Kelam kelabu menyertai langkah Dia.
Walau terang Dia masih bis merasakan malam. Walau seorang berkata, Dia masih
saja memikirkannya. Walau tawa menemani Dia masih saja menangis dalam hati.
Fikirnya Dia ingin berbagi, tapi angan itu, dan pada akhirnya pula Dia masih
saja menyimpannya sendiri. Bukan tak mau berbagi, hanya tak ingin menjadi beban
orang lain. Walau Dia rasa tak sanggup berdiri tegak. Dia hanya mencoba kuat
untuk dirinya sendiri dan orang di sekelilingnya.
Dia ingin ada angin yang menyapu debu
itu. “angin cepatlah datang dan bawa debu itu pergi“.
Hiasan langit tlah berganti sinar
terang. Dengan titik – titik tak beraturan denagn sgala bentuk abstraknya.

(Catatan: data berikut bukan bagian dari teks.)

Lemma find_refs_spec fuel s x : String.length s < fuel ->
  x ∈ find_refs fuel s <-> exists a m rest, s = a +:+ m +:+ rest /\ is_ref m x.
Proof.
  revert s. induction fuel as [|fuel IH]; intros s Hf; [lia|]. cbn [find_refs].
  destruct (match_ref s) as [[n r]|] eqn:E.
  - apply match_ref_spec in E as (m & Hm & ->).
    assert (String.length r < fuel) as Hr.
    { rewrite string_length_app in Hf. destruct (is_ref_shape m n Hm) as (c & t & -> & _). cbn in Hf. lia. }
    rewrite elem_of_cons, (IH r Hr). split.
    + intros [->|(a & m' & rest & -> & Hx)]; [by exists "", m, r|].
      exists (m +:+ a), m', rest. by rewrite string_app_assoc.
    + intros (a & m' & rest & H & Hx). destruct (decide (a = "")) as [->|Ha].
      * left. cbn in H. pose proof (match_ref_complete m n r Hm) as E1.
        rewrite H, (match_ref_complete m' x rest Hx) in E1. congruence.
      * right. destruct (next_ref m n r a m' x rest Hm Hx Ha H) as (a' & ->). by exists a', m', rest.
  - assert (forall m rest, s = m +:+ rest -> ~ is_ref m x) as Hno.
    { intros m rest -> Hm. by rewrite (match_ref_complete m x rest Hm) in E. }
    destruct s as [|c s].
    + split; [by intros ?%elem_of_nil|]. intros (a & m & rest & H & Hm).
      destruct a; [|done]. by destruct (Hno m rest).
    + rewrite IH by (cbn in Hf; lia). split.
      * intros (a & m & rest & -> & Hm). by exists (String c a), m, rest.
      * intros (a & m & rest & H & Hm). destruct a as [|c' a]; [by destruct (Hno m rest)|].
        injection H as <- H. by exists a, m, rest.
Qed.

(** the scan for references finds exactly the names at which the regular
    expression matches somewhere in the text: skipping over a match loses
    none. *)
Theorem FindAllRefs_spec s x : x ∈ FindAllRefs s <-> exists a m rest, s = a +:+ m +:+ rest /\ is_ref m x.
Proof. apply find_refs_spec. lia. Qed.

(** ** The sort *)

Lemma ltb_false_le x y : String.ltb x y = false -> String.le y x.
Proof.
  unfold String.le, String.ltb, String.leb. rewrite (String.compare_antisym x y). by destruct (String.compare y x).
Qed.
Lemma ltb_true_le x y : String.ltb x y = true -> String.le x y.
Proof. unfold String.le, String.ltb, String.leb. by destruct (String.compare x y). Qed.

Lemma sift_name_spec x l : StronglySorted (flip String.le) l ->
  StronglySorted (flip String.le) (sift_name x l) /\ sift_name x l ≡ₚ x :: l.
Proof.
  induction l as [|y l IH]; intros Hs; cbn [sift_name]; [split; by repeat constructor|].
  apply StronglySorted_inv in Hs as [Hs Hy]. destruct (IH Hs) as [IH1 IH2].
  destruct (String.ltb x y) eqn:E; split.
  - constructor; [done|]. rewrite IH2. constructor; [by apply ltb_true_le|exact Hy].
  - rewrite IH2. apply Permutation_swap.
  - apply ltb_false_le in E. constructor; [by constructor|]. constructor; [done|].
    eapply Forall_impl; [exact Hy|]. intros z Hz. unfold flip in *. by trans y.
  - done.
Qed.

Lemma sift_names_spec l acc : StronglySorted (flip String.le) acc ->
  StronglySorted (flip String.le) (foldl (fun acc x => sift_name x acc) acc l) /\
  foldl (fun acc x => sift_name x acc) acc l ≡ₚ acc ++ l.
Proof.
  revert acc. induction l as [|x l IH]; intros acc Ha; cbn [foldl]; [by rewrite app_nil_r|].
  destruct (sift_name_spec x acc Ha) as [H1 H2]. destruct (IH _ H1) as [H3 H4]. split; [done|].
  rewrite H4, H2. apply Permutation_middle.
Qed.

Terduduk di atas pembaringan, mencoba berkonsentrasi dengan materi di esok
hari. Ibu datang menghampiri mencoba memecah keheningan. Ingin Dia sembunyika
sgala kegundahan yang terasa, kebimbangan yang merasuk sukma. Namun, ketika
melihat sorot matanya. Dia tak kuasa. Air matanya begitu saja turun. Seakan ada
rasa yang tertekan dalam batin. Dia hanya bisa berpaling. Menyembunyikan. Tak
lagi diperdulikannya materi, Dia hanya mencoba untuk berhenti menangis. “
cengeng “, desaknya. “ sabar ya Nok “, mencoba menguatkan putrinya. Belaian
lembut jemari, gerak berbahasa. Tak ada penjelasan panjang lebar. Petuah ikhlas
dan sabar masih mendengung di telinganya.

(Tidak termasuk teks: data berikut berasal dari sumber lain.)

(** C29: in every run of a delegation the task is submitted at most once, not
    counting dials that failed and answers that are read as an unknown method; all
    requests go to the validated endpoint; and none is made before the breaker
    and, where there is one, the audit hook have agreed. *)
Theorem SendMessage_submits_once def t tr w : requests_build env -> traces (SendMessage env def t) tr w ->
  (submissions env tr <= 1)%nat /\
  (requests tr <> [] -> exists base rest, parseA2AURL env (ad_URL def) = Ok base /\ cleared t tr rest /\
     Forall (fun ro => hr_URL ro.1 = base) (requests tr)).
Proof.
  intros Hb [(Hr & _)|(d & base & rest & _ & Hu & Hc & H1 & H2 & _)]%(runs_SendMessage def t Hb).
  - unfold submissions. rewrite Hr. split; [cbn; lia|done].
  - destruct (cleared_same t tr rest Hc) as (Q1 & _ & _ & _ & Q5). rewrite Q1, Q5. split; [done|].
    intros _. exists base, rest. conjuncts; [done|done|]. eapply Forall_impl; [exact H2|]. naive_solver.
Qed.

(** the breaker gets exactly one report about a delegation that it let
    through and the audit hook agreed to, a failure if the delegation fails
    and a success if not, and no report about any other. *)
Theorem SendMessage_reports_once def t tr r : requests_build env -> traces (SendMessage env def t) tr (Some r) ->
  (requests tr = [] /\ records tr = [] /\ is_ok r = false) \/
  (exists rest, cleared t tr rest /\ records tr = [(ad_Name def, error_of r)]).
Proof.
  intros Hb [(Hr & Hc & e & [= ->])|(d & base & rest & He & _ & Hc & _ & _ & H3)]%(runs_SendMessage def t Hb); [by left|].
  right. exists rest. split; [done|]. destruct (cleared_same t tr rest Hc) as (_ & -> & _).
  cbn in H3. by rewrite H3, (proj1 (Resolve_keeps def d He)).
Qed.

“ apa yang terjadi ya Allah “
“ kenapa semua begitu samar “
“ kenapa tanpa penjelasan“
“ mengapa tak seperti biasanya “
“ mengapa ada garis wajah yang berubah “
“ mengapa hanya sepi yang tampak ya Allah “
Pertanyaan itu akhirnya menguap. Tak
ada rasa tuk menanyakan semuanya. Gamang.
Pikirnya jika Dia bertanya hanya akan memperkeruh saja. Sebelum keluar,
Ibu hanya berpesan tuk fokus kepada pelajaran dan menjaga kesehatan.
Mencoba
meraih materi yang tadi tertinggal. Percuma saja. Sesekali Dia masih saja
meneteskan air mata. Pasrah akan nasib
ulangannya besok pagi. Ia terlelap dalam isak tangisnya, menbiarkan bukunya
disana – sini. Di saat seperti inilah Dia rindu kenangan – kenangan akan
dirinya dulu. Ketika seorang inspirasinya masih disini. Memberi motivasi dan
secerca harapan – harapan yang membumbung tinggi. Harapan yang tak luntur,
mencoba meraih asa melangkah bersama meraih mimpi. Impian yang slalu ingin
dituju. Inspiratornya yang slalu menuntun Dia. Walau inspiratornya tak tahu
makna kehadirannya bagi Dia. Tapi, sudahlah semua itu kenangan – kenangan masa
lalu. Masa PUTIH BIRU. Masa dalam pencarian.
Mega
merah menghiasi ufuk timur. Tanpa ragu menampakkan diri. Disambut tetarian
dedaunan dan kicauan. Begitu menenangkan. Perasaannya sejanak tenang. Matanya
masih sembab, tertinggal bekas. Malas masih mengikat. Terbesit keinginan untul
meliburkan diri, tapi hari – hari berikutnya datang bukan untuk dihindari,
tetapi untuk dilalui. Walau angin berhembus kencang, tohh, pada akhirnya akan
kembali tenang. Ingin Dia seperti batu karang yang tetap kokoh berdiri walau
tersapu ombak. Tak ingin Dia seperti pasir putih di tepian yang terbawa air.
Melangkah
kaki dengan semangat, walau dipaksakan. Dia menuju gedung gudang ilmu. Mencoba
mengisi teka – teki tentang teori. Melakoni rencana Bapak Ibu Guru mengisi
kotak – kotak denagn deret angka. Dia mencoba mengisi titik –titik mengandalkan
memori yang masih tertinggal dan rumus pengarangan.
Suara
sirine datang mengakhiri. Diraihnya tas dan bergegas untuk pulang. Terik panas
menyapa di siang hari. Air menjadi teman yang dibutuhkannya saat ini. Lewat
tetesannya Dia berharap untuk melepas dahaga. Walau langkah sudah dipercepat
tak kunjung juga Dia tiba. Barapnya Dia bisa melepas penat setiba di rumah.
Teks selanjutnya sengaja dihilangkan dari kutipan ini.